| Source data |
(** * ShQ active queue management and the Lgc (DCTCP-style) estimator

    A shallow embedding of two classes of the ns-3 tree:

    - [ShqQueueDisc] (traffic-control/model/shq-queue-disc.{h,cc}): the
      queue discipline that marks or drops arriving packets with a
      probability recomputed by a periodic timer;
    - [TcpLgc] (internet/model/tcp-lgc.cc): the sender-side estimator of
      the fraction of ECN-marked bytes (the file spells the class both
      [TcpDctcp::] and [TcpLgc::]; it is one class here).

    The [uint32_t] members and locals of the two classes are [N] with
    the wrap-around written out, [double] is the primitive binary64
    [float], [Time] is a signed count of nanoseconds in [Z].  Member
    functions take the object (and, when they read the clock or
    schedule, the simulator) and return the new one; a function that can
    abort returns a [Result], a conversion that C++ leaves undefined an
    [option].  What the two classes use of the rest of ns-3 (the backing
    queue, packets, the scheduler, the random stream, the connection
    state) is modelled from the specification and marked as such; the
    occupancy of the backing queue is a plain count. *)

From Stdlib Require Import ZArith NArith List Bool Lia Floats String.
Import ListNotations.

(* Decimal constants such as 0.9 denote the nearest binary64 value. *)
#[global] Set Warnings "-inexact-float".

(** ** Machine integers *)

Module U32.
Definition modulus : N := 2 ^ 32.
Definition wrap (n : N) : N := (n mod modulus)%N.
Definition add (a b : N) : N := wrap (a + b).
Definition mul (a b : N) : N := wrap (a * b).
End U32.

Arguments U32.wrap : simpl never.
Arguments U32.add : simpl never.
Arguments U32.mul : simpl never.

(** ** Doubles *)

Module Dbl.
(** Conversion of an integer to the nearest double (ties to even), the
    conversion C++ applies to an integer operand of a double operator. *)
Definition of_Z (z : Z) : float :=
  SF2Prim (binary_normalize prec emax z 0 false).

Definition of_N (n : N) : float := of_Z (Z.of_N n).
--
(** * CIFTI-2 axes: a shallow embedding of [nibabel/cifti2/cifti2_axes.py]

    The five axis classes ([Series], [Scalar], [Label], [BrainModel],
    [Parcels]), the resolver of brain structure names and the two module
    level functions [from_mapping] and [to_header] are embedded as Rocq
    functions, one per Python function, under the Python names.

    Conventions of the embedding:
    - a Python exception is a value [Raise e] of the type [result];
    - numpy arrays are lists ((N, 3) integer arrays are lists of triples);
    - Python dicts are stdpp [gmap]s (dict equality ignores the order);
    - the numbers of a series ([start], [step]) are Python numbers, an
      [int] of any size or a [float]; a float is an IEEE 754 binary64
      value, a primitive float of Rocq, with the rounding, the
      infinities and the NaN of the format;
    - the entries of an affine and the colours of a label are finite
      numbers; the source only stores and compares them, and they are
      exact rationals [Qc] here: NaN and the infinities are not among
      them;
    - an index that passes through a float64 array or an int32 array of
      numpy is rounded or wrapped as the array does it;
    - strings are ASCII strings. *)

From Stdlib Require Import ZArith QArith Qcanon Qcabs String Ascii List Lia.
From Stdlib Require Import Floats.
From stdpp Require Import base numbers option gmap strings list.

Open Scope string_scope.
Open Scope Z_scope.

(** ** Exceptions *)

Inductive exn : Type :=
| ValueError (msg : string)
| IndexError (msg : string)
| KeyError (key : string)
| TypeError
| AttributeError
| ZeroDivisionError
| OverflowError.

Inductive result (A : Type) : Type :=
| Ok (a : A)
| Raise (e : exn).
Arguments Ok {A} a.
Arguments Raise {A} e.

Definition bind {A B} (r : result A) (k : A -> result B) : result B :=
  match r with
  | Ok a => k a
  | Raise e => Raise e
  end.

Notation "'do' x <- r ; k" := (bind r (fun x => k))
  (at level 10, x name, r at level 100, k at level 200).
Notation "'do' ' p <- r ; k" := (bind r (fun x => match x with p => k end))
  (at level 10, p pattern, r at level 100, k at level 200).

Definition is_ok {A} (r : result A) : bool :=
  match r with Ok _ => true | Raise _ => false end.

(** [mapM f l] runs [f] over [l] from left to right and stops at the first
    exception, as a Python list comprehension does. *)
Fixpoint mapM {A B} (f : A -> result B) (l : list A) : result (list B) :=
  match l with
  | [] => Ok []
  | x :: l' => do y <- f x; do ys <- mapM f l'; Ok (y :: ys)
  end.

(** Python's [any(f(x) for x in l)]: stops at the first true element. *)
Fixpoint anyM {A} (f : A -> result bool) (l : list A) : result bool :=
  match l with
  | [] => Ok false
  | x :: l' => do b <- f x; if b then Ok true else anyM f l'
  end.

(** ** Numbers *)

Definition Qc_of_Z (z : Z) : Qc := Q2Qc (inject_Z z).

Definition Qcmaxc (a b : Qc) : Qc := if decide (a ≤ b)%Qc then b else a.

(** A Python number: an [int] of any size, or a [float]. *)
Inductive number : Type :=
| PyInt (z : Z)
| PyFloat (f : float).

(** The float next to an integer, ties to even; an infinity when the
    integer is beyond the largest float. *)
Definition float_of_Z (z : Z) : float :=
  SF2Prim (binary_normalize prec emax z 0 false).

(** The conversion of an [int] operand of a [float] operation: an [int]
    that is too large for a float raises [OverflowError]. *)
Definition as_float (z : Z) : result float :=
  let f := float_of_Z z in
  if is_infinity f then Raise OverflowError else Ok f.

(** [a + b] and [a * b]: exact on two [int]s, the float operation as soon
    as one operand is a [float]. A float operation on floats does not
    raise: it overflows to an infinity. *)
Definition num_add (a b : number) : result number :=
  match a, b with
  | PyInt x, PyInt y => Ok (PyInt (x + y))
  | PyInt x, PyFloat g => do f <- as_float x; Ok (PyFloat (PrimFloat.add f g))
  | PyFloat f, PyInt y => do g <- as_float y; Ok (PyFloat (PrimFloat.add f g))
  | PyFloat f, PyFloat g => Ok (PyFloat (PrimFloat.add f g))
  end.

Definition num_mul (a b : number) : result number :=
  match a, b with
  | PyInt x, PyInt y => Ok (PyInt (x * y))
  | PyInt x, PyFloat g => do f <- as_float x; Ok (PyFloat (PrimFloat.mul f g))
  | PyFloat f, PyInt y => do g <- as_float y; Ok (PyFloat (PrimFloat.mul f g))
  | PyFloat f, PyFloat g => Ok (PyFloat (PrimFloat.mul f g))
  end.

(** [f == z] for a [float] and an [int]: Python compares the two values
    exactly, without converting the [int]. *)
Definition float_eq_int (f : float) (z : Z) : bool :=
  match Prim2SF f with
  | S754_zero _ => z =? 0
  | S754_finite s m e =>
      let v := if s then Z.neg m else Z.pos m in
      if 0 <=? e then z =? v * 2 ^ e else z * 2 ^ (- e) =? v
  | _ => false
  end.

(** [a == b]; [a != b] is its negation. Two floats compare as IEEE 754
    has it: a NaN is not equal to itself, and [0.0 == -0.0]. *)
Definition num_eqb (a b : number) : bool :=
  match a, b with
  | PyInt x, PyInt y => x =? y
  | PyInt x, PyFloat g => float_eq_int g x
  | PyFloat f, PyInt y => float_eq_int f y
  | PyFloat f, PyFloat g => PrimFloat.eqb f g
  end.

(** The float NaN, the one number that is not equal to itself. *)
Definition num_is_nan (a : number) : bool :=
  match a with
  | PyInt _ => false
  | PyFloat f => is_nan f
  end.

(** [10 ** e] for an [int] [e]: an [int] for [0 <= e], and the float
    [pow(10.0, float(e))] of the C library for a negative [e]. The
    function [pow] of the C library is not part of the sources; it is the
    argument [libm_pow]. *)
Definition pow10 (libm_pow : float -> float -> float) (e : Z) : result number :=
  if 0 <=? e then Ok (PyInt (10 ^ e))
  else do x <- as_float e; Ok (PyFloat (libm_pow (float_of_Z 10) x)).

| What is required |
Take the listing above and repeat exactly the lines from the one containing "exactly, without converting the [int]. *)" through the one containing "(** [a == b]; [a != b] is", both included.

| Result |
    exactly, without converting the [int]. *)
Definition float_eq_int (f : float) (z : Z) : bool :=
  match Prim2SF f with
  | S754_zero _ => z =? 0
  | S754_finite s m e =>
      let v := if s then Z.neg m else Z.pos m in
      if 0 <=? e then z =? v * 2 ^ e else z * 2 ^ (- e) =? v
  | _ => false
  end.

(** [a == b]; [a != b] is its negation. Two floats compare as IEEE 754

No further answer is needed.